* [Listed entries]
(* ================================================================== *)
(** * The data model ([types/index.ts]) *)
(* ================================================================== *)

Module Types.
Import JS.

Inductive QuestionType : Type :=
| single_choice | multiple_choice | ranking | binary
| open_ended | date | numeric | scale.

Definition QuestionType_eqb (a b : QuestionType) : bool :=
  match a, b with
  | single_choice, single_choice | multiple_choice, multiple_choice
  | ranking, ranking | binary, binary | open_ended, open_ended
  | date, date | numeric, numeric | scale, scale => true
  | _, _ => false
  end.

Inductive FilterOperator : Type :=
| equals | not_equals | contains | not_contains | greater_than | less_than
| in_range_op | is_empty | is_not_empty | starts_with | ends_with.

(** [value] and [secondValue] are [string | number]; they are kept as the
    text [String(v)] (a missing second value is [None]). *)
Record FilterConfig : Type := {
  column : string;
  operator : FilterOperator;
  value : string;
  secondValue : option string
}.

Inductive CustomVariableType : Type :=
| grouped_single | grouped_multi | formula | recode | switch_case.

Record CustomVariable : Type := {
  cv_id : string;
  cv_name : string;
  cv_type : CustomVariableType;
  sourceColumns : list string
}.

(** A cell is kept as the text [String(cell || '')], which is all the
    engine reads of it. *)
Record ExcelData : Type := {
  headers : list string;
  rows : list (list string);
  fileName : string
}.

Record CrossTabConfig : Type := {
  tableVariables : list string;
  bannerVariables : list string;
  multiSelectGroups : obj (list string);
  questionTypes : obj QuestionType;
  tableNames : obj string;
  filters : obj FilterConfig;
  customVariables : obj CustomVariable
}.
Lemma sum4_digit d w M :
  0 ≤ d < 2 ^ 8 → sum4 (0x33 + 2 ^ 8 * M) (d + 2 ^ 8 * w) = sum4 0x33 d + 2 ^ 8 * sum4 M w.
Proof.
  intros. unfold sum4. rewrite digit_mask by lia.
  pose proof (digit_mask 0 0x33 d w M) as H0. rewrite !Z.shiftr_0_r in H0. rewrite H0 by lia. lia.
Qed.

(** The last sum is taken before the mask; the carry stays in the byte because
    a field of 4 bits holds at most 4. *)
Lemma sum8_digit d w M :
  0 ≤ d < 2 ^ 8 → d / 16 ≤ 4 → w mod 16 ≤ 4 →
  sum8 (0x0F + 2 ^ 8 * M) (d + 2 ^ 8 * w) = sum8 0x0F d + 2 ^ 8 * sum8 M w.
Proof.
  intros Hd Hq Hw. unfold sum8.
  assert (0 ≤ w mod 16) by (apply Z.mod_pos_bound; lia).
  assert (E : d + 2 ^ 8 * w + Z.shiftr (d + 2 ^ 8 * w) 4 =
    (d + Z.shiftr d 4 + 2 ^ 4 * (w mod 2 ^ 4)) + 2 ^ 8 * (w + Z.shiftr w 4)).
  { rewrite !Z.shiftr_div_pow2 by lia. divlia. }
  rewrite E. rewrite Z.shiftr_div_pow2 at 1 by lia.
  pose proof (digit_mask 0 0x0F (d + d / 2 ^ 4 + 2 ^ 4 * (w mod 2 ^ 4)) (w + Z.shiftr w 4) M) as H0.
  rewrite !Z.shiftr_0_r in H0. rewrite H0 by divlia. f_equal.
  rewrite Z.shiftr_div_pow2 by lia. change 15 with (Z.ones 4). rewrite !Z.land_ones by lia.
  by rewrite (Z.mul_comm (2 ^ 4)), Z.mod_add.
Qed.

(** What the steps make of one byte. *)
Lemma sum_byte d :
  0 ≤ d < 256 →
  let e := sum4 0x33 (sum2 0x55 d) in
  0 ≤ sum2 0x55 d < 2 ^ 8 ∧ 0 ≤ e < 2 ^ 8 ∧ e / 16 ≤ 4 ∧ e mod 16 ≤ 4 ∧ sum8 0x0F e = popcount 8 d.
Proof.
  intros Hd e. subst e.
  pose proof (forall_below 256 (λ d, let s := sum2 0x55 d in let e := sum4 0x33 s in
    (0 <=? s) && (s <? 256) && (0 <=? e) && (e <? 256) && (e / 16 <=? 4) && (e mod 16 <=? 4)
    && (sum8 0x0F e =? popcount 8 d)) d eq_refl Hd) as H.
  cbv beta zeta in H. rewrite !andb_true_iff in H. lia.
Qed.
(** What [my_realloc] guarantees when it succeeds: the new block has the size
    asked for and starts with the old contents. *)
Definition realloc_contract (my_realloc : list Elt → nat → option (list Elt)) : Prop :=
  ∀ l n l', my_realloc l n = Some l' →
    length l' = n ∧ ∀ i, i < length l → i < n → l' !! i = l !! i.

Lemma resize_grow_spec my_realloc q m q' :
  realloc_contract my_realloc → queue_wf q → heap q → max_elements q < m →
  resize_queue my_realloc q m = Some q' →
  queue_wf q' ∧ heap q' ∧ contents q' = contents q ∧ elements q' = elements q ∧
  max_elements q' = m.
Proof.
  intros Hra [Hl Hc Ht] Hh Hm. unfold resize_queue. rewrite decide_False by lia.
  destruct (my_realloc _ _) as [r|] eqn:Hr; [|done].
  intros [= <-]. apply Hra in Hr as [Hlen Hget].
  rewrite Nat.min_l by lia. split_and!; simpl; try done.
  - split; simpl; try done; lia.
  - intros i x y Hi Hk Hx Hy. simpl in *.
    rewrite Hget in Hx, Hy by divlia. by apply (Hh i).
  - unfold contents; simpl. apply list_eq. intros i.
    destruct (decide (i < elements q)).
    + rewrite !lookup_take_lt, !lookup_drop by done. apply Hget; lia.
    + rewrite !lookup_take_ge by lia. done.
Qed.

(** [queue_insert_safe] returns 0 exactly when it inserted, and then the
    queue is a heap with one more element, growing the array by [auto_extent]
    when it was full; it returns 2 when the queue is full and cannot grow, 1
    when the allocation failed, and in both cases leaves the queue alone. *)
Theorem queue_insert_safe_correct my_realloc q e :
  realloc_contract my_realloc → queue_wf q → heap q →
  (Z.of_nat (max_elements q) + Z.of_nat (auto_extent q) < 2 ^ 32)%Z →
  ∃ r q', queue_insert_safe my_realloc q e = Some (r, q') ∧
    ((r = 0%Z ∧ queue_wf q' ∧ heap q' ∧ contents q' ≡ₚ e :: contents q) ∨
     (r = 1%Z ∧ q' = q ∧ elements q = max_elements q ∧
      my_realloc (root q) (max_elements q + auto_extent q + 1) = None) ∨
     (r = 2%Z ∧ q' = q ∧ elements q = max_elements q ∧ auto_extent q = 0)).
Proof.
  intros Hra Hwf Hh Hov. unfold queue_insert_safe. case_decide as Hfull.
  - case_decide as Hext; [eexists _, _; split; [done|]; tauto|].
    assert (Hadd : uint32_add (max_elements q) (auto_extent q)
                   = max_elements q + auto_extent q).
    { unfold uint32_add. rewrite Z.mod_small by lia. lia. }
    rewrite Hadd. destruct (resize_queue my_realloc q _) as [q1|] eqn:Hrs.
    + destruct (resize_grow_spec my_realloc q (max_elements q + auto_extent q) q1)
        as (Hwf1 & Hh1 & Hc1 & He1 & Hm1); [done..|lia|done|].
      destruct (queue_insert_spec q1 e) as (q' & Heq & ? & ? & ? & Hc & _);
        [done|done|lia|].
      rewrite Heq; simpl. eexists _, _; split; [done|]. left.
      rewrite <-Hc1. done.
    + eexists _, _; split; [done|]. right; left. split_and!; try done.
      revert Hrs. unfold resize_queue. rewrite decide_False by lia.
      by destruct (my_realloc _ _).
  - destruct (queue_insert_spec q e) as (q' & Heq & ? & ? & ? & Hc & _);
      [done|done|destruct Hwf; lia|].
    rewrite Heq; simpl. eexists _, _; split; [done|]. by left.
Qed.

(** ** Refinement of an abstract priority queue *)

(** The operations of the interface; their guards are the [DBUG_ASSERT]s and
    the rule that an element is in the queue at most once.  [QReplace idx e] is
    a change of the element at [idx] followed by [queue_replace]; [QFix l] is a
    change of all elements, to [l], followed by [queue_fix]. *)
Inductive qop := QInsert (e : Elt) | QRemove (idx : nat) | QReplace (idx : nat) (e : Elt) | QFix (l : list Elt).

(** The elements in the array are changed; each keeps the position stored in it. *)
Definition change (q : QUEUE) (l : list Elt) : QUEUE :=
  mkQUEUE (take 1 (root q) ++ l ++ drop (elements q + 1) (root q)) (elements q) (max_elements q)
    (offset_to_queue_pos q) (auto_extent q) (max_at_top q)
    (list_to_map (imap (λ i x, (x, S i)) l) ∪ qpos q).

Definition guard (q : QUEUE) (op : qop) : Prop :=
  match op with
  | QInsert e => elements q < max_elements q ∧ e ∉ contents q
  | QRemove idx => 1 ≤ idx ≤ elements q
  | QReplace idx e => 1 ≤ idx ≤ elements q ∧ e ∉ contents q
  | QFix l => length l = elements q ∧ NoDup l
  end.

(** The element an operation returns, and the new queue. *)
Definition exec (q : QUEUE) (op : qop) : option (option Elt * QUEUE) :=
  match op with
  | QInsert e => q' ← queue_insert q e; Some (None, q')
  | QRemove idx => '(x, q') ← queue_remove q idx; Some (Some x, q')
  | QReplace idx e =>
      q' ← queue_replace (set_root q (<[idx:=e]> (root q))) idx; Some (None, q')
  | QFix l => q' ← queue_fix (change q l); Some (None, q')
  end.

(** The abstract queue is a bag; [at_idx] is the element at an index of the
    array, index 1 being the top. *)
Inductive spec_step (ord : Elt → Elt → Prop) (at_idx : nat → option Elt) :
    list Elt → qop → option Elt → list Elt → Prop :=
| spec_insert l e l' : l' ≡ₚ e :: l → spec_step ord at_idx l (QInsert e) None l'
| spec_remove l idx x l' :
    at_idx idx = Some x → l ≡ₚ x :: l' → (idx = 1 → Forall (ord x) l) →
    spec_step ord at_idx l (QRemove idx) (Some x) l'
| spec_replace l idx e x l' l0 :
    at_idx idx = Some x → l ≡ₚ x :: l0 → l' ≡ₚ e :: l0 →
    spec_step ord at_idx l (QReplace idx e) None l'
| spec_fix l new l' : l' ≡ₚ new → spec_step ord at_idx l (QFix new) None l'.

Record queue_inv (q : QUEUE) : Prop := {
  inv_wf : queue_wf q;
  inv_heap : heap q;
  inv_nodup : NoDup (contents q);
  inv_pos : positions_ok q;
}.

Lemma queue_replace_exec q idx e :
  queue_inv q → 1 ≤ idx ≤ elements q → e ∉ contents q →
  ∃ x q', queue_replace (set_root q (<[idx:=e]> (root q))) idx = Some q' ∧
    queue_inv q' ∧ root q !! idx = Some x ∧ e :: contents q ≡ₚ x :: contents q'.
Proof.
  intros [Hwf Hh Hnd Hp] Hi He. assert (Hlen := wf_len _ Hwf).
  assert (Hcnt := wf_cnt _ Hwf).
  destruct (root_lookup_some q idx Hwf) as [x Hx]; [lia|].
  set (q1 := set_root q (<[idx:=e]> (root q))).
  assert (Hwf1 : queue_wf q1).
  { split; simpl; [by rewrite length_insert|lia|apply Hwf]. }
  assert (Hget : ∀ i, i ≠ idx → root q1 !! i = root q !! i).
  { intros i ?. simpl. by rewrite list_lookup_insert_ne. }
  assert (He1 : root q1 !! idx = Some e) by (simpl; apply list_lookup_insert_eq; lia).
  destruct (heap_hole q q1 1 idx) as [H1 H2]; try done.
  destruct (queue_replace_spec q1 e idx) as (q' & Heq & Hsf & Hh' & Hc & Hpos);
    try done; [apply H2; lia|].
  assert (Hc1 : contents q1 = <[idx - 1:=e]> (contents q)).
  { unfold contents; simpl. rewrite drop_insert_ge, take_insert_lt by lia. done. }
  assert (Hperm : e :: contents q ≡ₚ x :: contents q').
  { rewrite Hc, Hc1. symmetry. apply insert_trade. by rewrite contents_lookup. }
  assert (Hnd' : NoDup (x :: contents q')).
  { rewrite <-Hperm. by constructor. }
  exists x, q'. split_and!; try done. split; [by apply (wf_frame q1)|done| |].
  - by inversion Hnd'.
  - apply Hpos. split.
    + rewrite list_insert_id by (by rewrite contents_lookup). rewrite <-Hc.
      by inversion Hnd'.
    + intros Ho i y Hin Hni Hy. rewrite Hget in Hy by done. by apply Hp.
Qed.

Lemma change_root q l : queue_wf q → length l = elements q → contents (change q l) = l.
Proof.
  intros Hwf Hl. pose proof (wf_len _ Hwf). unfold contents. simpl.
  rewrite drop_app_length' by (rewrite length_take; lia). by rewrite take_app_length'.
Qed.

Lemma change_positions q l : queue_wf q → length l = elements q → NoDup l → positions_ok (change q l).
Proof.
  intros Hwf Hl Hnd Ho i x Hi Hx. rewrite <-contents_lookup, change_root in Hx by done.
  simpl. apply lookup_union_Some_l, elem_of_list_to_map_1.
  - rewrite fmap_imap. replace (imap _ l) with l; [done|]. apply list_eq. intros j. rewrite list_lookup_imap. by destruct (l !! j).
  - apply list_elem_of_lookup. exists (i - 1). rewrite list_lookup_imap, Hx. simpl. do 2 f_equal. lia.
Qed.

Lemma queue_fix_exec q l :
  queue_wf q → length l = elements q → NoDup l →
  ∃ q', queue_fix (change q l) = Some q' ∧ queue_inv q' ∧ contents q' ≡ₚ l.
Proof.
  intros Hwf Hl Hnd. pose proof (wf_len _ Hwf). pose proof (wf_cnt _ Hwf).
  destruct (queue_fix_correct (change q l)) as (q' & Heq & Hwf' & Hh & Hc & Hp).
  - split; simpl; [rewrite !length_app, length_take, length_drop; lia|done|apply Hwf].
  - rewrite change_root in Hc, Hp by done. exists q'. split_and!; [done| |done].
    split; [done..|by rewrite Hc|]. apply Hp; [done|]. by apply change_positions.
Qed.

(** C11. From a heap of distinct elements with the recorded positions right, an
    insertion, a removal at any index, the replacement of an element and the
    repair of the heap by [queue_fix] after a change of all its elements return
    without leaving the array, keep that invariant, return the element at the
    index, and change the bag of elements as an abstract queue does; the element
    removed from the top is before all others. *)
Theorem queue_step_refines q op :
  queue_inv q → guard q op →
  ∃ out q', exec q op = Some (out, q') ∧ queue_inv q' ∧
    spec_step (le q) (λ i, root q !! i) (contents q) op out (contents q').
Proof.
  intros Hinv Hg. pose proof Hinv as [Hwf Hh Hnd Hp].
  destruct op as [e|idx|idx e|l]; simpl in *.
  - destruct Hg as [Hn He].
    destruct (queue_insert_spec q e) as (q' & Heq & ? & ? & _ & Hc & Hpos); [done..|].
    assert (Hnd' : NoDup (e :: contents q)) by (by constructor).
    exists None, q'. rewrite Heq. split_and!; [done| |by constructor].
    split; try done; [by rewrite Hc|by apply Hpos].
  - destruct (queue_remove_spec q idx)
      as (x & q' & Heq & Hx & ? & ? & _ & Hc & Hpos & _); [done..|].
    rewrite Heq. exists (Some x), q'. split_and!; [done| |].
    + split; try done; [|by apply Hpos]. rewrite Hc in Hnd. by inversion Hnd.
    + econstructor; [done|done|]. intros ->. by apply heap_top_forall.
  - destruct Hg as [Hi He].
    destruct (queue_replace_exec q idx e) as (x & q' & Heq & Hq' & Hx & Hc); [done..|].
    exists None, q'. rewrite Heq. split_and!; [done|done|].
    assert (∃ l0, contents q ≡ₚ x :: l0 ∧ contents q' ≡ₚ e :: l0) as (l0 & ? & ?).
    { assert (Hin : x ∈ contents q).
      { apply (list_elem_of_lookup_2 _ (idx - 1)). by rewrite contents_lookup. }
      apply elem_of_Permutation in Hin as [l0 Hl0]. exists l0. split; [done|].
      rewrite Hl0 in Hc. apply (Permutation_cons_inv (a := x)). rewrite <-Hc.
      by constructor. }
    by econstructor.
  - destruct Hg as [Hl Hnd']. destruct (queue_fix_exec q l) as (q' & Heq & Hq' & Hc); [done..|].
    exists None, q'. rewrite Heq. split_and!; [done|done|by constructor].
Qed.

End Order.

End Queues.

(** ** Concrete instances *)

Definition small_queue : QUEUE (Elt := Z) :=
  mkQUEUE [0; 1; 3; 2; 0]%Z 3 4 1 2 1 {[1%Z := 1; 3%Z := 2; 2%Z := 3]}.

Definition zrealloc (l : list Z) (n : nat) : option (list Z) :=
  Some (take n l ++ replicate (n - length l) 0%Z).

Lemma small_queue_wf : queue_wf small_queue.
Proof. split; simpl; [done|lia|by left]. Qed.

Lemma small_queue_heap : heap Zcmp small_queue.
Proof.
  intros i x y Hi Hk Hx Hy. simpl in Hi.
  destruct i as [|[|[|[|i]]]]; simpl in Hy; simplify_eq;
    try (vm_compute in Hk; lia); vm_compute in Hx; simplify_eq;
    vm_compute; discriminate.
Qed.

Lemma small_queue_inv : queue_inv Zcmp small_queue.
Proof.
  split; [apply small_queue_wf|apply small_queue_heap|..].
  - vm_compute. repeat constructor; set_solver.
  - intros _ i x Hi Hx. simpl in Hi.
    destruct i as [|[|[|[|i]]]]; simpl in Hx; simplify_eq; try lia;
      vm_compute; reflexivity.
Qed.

---

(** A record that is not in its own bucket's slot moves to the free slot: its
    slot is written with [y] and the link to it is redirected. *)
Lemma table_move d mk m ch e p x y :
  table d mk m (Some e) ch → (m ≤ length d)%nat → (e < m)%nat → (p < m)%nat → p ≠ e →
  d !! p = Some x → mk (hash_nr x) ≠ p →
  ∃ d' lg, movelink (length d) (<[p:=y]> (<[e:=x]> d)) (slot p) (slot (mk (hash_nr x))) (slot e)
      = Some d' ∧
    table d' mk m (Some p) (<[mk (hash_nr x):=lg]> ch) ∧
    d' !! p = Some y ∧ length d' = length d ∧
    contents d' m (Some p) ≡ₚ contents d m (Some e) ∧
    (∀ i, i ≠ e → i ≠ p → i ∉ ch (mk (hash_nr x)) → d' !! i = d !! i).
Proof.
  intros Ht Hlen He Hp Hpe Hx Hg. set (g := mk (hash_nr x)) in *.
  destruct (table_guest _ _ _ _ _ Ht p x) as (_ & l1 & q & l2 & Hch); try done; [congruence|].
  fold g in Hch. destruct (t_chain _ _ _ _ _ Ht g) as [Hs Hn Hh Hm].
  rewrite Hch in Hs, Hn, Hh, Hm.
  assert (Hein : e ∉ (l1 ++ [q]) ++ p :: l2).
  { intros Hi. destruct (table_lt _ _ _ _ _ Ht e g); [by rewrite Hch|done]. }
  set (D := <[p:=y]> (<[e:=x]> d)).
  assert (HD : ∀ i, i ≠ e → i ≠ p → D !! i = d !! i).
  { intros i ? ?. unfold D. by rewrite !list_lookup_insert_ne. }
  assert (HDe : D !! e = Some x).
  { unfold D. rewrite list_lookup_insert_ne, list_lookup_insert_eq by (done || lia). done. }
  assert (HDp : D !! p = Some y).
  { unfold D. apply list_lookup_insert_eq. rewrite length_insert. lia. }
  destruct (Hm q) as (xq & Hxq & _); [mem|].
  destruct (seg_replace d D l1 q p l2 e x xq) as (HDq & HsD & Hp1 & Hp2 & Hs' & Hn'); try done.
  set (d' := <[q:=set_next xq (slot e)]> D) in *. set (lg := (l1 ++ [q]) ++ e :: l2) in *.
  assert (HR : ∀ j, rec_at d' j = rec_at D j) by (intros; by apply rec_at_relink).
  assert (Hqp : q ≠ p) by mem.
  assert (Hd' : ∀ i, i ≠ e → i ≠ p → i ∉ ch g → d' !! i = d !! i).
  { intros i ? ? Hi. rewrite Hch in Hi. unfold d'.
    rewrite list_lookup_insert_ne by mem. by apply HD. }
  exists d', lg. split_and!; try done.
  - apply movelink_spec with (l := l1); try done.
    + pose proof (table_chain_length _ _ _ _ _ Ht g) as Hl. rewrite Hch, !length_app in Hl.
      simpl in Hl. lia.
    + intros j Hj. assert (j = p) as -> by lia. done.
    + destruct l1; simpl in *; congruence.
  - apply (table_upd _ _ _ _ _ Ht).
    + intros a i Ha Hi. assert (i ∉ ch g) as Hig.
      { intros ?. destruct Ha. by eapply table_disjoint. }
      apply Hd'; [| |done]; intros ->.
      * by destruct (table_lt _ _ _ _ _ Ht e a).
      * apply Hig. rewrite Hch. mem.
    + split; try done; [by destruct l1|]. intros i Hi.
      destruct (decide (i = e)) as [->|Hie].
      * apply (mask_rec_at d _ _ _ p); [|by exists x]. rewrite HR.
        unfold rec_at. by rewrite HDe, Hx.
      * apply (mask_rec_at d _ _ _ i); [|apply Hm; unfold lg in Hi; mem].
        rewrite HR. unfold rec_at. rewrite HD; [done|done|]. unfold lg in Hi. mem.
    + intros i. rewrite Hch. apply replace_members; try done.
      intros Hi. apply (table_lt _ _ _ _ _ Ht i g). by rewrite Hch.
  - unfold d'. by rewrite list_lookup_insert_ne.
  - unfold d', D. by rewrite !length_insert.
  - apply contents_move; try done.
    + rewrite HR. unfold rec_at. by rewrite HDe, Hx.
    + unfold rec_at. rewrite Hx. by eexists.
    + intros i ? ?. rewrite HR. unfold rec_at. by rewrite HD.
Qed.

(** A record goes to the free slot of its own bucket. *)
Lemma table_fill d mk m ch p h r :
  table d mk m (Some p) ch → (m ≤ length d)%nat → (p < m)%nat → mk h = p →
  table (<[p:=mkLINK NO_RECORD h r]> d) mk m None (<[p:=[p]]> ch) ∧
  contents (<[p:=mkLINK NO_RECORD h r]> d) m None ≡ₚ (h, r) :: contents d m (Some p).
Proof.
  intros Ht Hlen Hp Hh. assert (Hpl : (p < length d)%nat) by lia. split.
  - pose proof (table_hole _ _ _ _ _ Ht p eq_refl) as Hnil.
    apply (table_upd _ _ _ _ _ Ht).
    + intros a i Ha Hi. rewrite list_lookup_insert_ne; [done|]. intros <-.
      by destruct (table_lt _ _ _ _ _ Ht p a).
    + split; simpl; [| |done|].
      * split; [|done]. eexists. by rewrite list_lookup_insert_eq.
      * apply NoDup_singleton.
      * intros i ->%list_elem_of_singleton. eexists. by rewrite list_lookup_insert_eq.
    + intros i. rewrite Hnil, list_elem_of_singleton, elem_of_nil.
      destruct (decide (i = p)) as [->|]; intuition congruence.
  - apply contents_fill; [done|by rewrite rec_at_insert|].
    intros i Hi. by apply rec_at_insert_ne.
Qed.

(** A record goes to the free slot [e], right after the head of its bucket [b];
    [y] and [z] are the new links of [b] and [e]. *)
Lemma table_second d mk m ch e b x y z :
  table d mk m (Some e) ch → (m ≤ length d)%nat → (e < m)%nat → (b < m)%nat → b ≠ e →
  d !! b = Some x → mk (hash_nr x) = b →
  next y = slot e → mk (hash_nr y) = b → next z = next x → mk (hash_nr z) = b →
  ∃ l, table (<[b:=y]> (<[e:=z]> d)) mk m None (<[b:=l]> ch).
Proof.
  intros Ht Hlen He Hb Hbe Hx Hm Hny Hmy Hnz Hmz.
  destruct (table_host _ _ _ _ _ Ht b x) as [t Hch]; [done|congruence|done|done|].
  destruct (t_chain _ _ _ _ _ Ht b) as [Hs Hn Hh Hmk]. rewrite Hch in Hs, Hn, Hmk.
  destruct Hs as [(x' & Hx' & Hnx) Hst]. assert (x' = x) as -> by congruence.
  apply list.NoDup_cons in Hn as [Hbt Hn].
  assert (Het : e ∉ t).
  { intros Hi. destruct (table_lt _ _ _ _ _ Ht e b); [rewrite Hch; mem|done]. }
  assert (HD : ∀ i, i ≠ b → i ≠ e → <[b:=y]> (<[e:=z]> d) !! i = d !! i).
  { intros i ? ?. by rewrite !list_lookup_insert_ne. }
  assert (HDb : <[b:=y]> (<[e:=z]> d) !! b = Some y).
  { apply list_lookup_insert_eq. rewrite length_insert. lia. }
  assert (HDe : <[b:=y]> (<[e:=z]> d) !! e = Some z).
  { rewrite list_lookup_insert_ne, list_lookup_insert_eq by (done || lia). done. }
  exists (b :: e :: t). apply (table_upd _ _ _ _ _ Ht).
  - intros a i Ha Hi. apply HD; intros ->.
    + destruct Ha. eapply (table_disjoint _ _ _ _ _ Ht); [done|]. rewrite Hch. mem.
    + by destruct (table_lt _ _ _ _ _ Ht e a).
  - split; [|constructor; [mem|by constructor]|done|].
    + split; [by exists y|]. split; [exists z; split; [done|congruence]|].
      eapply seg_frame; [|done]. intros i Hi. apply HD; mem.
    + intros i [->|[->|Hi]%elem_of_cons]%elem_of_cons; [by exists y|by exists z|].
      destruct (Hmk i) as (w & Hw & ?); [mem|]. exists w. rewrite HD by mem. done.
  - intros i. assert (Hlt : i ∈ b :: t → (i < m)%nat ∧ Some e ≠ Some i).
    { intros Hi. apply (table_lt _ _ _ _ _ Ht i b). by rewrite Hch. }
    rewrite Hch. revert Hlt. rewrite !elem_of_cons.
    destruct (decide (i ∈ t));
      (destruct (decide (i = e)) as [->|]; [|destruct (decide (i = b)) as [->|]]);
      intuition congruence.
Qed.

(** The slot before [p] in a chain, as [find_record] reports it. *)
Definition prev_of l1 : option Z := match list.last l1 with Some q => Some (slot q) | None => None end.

---

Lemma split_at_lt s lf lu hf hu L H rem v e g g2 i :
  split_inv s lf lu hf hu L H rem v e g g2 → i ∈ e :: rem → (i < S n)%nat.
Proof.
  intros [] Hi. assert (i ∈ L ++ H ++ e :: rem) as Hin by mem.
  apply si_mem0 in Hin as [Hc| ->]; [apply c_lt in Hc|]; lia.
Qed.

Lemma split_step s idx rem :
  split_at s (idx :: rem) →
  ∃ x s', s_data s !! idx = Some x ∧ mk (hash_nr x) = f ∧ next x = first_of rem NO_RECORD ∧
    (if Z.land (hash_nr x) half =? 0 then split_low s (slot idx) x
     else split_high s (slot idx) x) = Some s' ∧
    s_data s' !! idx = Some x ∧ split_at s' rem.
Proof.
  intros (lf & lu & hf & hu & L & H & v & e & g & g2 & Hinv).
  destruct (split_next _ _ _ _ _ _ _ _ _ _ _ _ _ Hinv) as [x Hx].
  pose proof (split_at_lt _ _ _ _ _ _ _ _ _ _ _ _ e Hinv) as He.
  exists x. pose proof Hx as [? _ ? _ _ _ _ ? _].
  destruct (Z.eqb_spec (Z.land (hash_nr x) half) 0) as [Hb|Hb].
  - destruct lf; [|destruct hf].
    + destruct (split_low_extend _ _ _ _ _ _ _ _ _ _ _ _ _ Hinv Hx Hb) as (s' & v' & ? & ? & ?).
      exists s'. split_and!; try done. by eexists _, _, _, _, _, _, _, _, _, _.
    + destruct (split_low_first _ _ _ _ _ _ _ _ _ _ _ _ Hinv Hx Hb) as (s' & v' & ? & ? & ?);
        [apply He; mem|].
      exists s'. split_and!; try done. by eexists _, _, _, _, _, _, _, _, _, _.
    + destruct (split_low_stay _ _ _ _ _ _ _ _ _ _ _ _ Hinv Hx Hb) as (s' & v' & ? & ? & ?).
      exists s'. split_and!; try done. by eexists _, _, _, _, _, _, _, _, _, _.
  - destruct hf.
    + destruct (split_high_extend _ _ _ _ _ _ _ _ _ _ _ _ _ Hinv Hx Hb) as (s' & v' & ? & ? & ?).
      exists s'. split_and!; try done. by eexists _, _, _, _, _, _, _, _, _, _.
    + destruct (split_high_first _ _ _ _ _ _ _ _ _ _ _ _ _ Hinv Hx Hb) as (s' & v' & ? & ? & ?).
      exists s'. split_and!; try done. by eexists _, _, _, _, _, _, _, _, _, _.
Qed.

* [The problem] Each line of the entries above that contains "pose" must be copied into the answer.

* [Finished task]
  pose proof (digit_mask 0 0x33 d w M) as H0. rewrite !Z.shiftr_0_r in H0. rewrite H0 by lia. lia.
  pose proof (digit_mask 0 0x0F (d + d / 2 ^ 4 + 2 ^ 4 * (w mod 2 ^ 4)) (w + Z.shiftr w 4) M) as H0.
  pose proof (forall_below 256 (λ d, let s := sum2 0x55 d in let e := sum4 0x33 s in
  intros Hwf Hl. pose proof (wf_len _ Hwf). unfold contents. simpl.
  intros Hwf Hl Hnd. pose proof (wf_len _ Hwf). pose proof (wf_cnt _ Hwf).
  intros Hinv Hg. pose proof Hinv as [Hwf Hh Hnd Hp].
    + pose proof (table_chain_length _ _ _ _ _ Ht g) as Hl. rewrite Hch, !length_app in Hl.
  - pose proof (table_hole _ _ _ _ _ Ht p eq_refl) as Hnil.
  pose proof (split_at_lt _ _ _ _ _ _ _ _ _ _ _ _ e Hinv) as He.
  exists x. pose proof Hx as [? _ ? _ _ _ _ ? _].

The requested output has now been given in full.